Instructions to follow -
Each line below with the word "Hbst" needs to be copied.

Information shown -
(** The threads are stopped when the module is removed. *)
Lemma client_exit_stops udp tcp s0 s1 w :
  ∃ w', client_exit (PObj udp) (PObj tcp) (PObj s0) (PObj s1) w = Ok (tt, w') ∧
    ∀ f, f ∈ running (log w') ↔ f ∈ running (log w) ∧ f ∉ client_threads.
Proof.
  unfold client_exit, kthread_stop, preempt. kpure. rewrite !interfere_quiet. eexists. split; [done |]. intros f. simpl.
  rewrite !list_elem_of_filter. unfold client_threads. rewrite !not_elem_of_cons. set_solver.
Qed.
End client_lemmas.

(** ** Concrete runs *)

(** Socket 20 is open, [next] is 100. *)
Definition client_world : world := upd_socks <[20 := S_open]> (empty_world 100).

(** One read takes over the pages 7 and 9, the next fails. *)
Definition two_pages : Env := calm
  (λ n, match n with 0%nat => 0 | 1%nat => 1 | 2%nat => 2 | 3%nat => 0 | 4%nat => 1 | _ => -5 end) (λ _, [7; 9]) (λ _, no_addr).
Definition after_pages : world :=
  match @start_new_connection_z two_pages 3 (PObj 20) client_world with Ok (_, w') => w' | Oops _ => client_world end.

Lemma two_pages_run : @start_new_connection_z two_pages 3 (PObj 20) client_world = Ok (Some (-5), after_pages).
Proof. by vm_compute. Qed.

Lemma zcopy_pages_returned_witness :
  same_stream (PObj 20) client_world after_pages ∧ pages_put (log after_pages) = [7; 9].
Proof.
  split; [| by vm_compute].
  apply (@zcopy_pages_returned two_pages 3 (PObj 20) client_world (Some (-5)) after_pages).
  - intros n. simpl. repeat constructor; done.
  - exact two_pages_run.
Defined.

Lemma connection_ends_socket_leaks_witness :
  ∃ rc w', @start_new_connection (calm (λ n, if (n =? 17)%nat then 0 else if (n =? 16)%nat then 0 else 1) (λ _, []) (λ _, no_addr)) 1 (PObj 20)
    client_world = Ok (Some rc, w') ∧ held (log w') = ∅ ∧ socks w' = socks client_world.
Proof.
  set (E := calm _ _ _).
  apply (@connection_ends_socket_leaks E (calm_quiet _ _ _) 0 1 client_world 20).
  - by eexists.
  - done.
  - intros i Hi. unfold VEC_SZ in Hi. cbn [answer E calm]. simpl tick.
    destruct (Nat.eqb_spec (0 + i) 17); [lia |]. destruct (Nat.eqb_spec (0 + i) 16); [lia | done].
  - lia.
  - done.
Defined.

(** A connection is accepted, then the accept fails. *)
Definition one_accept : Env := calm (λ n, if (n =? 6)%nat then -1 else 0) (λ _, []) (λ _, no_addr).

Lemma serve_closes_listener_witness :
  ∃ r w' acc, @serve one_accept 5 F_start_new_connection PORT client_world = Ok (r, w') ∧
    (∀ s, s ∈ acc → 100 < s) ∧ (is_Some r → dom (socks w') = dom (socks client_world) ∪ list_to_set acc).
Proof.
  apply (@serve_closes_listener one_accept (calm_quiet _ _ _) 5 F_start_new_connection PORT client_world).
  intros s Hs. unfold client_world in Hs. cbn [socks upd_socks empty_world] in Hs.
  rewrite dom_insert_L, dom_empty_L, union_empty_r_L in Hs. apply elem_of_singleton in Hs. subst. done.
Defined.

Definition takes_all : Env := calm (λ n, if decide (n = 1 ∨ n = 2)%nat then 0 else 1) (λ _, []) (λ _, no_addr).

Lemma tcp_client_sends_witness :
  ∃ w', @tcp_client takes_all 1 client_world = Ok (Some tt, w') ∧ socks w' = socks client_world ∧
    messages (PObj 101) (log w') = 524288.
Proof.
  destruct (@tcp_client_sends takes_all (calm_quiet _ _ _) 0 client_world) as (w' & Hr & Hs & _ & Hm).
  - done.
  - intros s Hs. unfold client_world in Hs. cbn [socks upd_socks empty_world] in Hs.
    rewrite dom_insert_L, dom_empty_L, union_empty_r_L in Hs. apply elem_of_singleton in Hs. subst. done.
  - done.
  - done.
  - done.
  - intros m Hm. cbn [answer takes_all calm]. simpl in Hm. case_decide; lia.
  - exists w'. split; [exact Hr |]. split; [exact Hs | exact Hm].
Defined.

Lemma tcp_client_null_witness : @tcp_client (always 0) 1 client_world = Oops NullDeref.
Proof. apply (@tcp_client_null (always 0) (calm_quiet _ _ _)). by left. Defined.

==

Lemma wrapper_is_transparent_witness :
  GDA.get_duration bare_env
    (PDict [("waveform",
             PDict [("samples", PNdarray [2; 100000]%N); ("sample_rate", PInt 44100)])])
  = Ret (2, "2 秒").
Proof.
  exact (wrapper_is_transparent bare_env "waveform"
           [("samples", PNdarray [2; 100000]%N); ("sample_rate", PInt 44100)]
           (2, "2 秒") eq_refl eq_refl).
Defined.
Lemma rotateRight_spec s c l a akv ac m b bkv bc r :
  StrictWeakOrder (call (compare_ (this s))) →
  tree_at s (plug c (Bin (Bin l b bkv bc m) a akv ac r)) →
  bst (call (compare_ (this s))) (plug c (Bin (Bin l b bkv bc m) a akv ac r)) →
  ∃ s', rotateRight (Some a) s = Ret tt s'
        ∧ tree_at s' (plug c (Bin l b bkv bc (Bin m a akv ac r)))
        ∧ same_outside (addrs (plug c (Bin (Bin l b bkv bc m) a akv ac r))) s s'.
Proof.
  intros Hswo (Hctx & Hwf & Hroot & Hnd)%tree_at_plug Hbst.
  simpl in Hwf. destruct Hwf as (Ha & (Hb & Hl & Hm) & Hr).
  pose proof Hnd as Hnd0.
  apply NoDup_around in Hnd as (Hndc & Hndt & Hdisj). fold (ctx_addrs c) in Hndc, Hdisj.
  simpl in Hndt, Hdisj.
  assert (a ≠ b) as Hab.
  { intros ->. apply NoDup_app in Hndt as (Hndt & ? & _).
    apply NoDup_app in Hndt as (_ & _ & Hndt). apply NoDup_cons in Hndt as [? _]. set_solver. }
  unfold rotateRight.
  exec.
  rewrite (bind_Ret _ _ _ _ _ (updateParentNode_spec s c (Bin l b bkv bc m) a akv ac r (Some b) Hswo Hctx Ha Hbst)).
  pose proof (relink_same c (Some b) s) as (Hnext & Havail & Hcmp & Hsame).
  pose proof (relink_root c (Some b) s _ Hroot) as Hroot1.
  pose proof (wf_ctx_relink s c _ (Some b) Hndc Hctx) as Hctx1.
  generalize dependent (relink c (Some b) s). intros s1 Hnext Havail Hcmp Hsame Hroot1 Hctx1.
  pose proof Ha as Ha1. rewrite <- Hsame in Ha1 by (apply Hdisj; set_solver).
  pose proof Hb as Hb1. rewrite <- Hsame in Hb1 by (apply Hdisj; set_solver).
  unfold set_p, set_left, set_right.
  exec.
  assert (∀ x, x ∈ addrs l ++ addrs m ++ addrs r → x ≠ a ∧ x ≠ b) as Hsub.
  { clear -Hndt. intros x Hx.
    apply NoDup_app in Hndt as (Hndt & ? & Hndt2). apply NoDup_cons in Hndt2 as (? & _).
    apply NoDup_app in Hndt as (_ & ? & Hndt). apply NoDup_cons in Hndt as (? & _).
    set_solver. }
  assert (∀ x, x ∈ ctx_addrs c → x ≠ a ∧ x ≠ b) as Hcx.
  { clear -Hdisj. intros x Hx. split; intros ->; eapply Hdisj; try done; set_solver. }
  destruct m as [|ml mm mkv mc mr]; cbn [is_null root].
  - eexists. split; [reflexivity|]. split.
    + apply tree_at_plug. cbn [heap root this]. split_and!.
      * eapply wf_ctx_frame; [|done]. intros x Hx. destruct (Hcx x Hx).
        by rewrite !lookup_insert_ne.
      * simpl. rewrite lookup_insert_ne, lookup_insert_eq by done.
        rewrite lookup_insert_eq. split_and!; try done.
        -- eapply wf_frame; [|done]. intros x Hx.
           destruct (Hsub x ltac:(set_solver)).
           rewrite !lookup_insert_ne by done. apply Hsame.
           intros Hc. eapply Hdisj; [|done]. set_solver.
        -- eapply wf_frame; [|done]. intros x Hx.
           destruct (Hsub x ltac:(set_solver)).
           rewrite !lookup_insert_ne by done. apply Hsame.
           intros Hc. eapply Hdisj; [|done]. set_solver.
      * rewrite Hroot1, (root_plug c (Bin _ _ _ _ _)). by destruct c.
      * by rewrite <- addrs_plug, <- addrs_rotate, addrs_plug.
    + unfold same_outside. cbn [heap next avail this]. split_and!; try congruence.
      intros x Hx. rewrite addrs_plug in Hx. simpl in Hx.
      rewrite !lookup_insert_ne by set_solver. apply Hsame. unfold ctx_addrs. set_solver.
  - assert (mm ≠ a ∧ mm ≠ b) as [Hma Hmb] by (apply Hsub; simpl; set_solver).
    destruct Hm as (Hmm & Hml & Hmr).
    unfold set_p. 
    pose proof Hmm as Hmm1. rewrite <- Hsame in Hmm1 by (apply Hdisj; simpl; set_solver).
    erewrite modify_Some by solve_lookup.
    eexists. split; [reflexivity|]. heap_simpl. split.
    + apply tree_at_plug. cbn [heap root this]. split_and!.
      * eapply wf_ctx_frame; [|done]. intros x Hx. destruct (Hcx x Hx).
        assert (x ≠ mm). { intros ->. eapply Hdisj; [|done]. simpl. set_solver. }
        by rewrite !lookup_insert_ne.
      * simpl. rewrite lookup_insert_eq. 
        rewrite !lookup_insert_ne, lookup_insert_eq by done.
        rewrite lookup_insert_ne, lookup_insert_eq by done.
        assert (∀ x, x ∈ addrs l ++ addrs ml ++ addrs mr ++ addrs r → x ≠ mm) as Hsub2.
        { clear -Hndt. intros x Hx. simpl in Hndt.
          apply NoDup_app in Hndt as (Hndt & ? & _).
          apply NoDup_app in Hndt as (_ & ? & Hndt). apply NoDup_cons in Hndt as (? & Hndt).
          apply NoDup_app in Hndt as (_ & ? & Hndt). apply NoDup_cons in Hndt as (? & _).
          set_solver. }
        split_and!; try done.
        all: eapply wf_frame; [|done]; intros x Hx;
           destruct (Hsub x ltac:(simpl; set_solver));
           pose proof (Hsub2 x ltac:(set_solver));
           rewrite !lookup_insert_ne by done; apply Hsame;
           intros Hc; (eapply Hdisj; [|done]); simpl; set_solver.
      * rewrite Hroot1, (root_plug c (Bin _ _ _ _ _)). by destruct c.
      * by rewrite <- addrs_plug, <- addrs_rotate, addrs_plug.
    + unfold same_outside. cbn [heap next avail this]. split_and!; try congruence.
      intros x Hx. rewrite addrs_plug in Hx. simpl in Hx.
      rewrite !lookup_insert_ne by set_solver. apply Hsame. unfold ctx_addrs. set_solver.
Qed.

Solution to the problem -
  intros Hswo (Hctx & Hwf & Hroot & Hnd)%tree_at_plug Hbst.
  rewrite (bind_Ret _ _ _ _ _ (updateParentNode_spec s c (Bin l b bkv bc m) a akv ac r (Some b) Hswo Hctx Ha Hbst)).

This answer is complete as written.